The whole subject is controversial and it will take some time for the various questions to be resolved. Many of the questions sought to connect the brain and consciousness can be ultimately solved by being considered the wrong question, as new knowledge accumulates and gives us insights that we cannot imagine now.
Shloka from Brihadaranyaka Upanishad
Om Purnamadah Purnamidam Purnat Purnamudachyate।
Purnasya Purnamadaya Purnamevavashisyate॥
“ओम्! वह अनंत है, और यह (ब्रह्मांड) अनंत है। अनंत से अनंत की प्राप्ति होती है। (तब) अनंत (ब्रह्मांड) की अनंतता लेते हुए, वह अनंत के रूप में अकेला रहता है।”
Om! That is the whole. This is the whole. From wholeness emerges wholeness. Wholeness coming from wholeness, wholeness still remains.

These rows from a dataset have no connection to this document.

(** * HTTP management layer of notification rules

    A shallow embedding of [http/notification_rule.go]: the request decoders,
    the response composer, the label attachment loop, the per-verb handlers,
    the route wiring and the remote store adapter.

    The handlers talk to collaborators that live outside the file (rule
    store, task service, label service, endpoint service, the request's
    authorizer).  A handler is therefore a program over the collaborator
    calls it may issue; running it against any behaviour of the
    collaborators yields its outcome and the trace of calls it made. *)

From stdpp Require Import base list strings numbers option pretty.

Set Default Proof Using "Type".
Open Scope string_scope.
Open Scope list_scope.
Open Scope stdpp_scope.

(** ** Go values *)

(** [influxdb.ID] is a [uint64]; the file only passes IDs around. *)
Definition ID := N.

(** The error codes of the platform that this file or its specification
    names.  [ENone] is the empty code of a zero [influxdb.Error]. *)
Inductive ErrCode :=
| ENone | EInvalid | EInternal | ENotFound | EUnauthorized.

(** A Go [error]: a [*influxdb.Error] with its four fields, or an error of
    some other type (encoding/json, io) known by its text. *)
#[warnings="-register-all"]
Inductive Error :=
| PlatformError (Code : ErrCode) (Msg Op : string) (Err : option Error)
| ForeignError (text : string).

Definition Code (e : Error) : ErrCode :=
  match e with
  | PlatformError c _ _ _ => c
  | ForeignError _ => ENone
  end.

(** A call returning [(T, error)]: the value when the error is nil, the
    error otherwise (with an error Go returns the zero value: no rule, no
    labels).  A call returning only [error] is a [result unit]. *)
Inductive result (A : Type) :=
| Ok (a : A)
| Failed (e : Error).
Arguments Ok {A} a.
Arguments Failed {A} e.

Definition is_ok {A} (r : result A) : bool :=
  match r with Ok _ => true | Failed _ => false end.

Definition ok_value {A} (r : result A) : option A :=
  match r with Ok a => Some a | Failed _ => None end.

(** ** Programs over collaborator calls

    [Vis c k] issues the call [c] and continues with [k] on its answer;
    [Panic] is a Go run-time panic (here: a nil pointer dereference). *)
Section Programs.
Context {E : Type -> Type}.

Inductive Prog (A : Type) : Type :=
| Ret (a : A)
| Panic (why : string)
| Vis {X : Type} (c : E X) (k : X -> Prog A).
Global Arguments Ret {A} a.
Global Arguments Panic {A} why.
Global Arguments Vis {A X} c k.

Fixpoint bind {A B} (m : Prog A) (f : A -> Prog B) : Prog B :=
  match m with
  | Ret a => f a
  | Panic why => Panic why
  | Vis c k => Vis c (fun x => bind (k x) f)
  end.

Definition invoke {X} (c : E X) : Prog X := Vis c Ret.

(** [for _, x := range xs { acc = body acc x }]. *)
Fixpoint range {A St} (body : St -> A -> Prog St) (xs : list A) (acc : St)
  : Prog St :=
  match xs with
  | [] => Ret acc
  | x :: xs' => bind (body acc x) (range body xs')
  end.

(** One call of a run together with the answer it got. *)
Inductive event :=
| Ev {X : Type} (c : E X) (x : X).

Inductive outcome (A : Type) :=
| Done (a : A)
| Panicked (why : string).
Global Arguments Done {A} a.
Global Arguments Panicked {A} why.

(** The collaborators: any state, any answer to any call. *)
Definition world (S : Type) := forall X, E X -> S -> X * S.

Fixpoint run {S A} (w : world S) (m : Prog A) (s : S)
  : outcome A * list event * S :=
  match m with
  | Ret a => (Done a, [], s)
  | Panic why => (Panicked why, [], s)
  | Vis c k =>
      let '(x, s1) := w _ c s in
      let '(o, tr, s2) := run w (k x) s1 in
      (o, Ev c x :: tr, s2)
  end.

Definition result_of {S A} (r : outcome A * list event * S) : outcome A := r.1.1.
Definition trace_of {S A} (r : outcome A * list event * S) : list event := r.1.2.

End Programs.
Global Arguments Prog : clear implicits.
Global Arguments event : clear implicits.
Global Arguments world : clear implicits.

Notation "'let*' x ':=' m 'in' k" := (bind m (fun x => k))
  (at level 10, x name, m at level 200, k at level 200).

(** [x, err := r; if err != nil { h }; k]. *)
Notation "'let?' x ':=' r 'orelse' err '=>' h 'in' k" :=
  (match r with Ok x => k | Failed err => h end)
  (at level 10, x name, err name, r at level 200, h at level 200,
   k at level 200).

(** ** The data model

    Types of package [influxdb] as this file uses them: the fields it reads
    or writes, under the names it uses. *)

(** The resource-type tags the file names; [NoResourceType] is the zero
    value of the Go string type. *)
Inductive ResourceType :=
| NoResourceType
| NotificationRuleResourceType
| TelegrafsResourceType.

Inductive UserType := Member | Owner.

Global Instance ResourceType_eq_dec : EqDecision ResourceType.
Proof. solve_decision. Defined.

The central message of Hindu scriptures such as Vedas is that there is a universal cosmic consciousness that was always present or at least it was part of the creation of the universe. The Sankya branch of Hindu philosophy (Dwaita) shows that matter (Prakriti) also existed at the time of the universe and is less substantial than consciousness (Purusha).
“On the other hand, Hindu Advaita philosophy believes that matter and consciousness are same or at least complementary”.
As mentioned earlier, some scientists are serious about understanding consciousness from neuronal physics and chemistry, but so far no successful and complete model has been provided. At present, it is difficult to imagine how matter emerges from consciousness, but in quantum theory, subjectivity and perhaps consciousness play a leading role in the description of matter.
If there is a way to relate even a small degree of consciousness to fundamental particles, it would be a huge step in understanding the role of consciousness and matter in the universe. At the moment it seems very probable that matter and consciousness appeared together in our universe like two sides of a coin from some primal thing; You can call him Brahman or God.
Similar ideas are expressed by R.L.P. Vimal. He created a detailed model of matter and consciousness as two complementary states and proposed an fMRI experiment to check the model.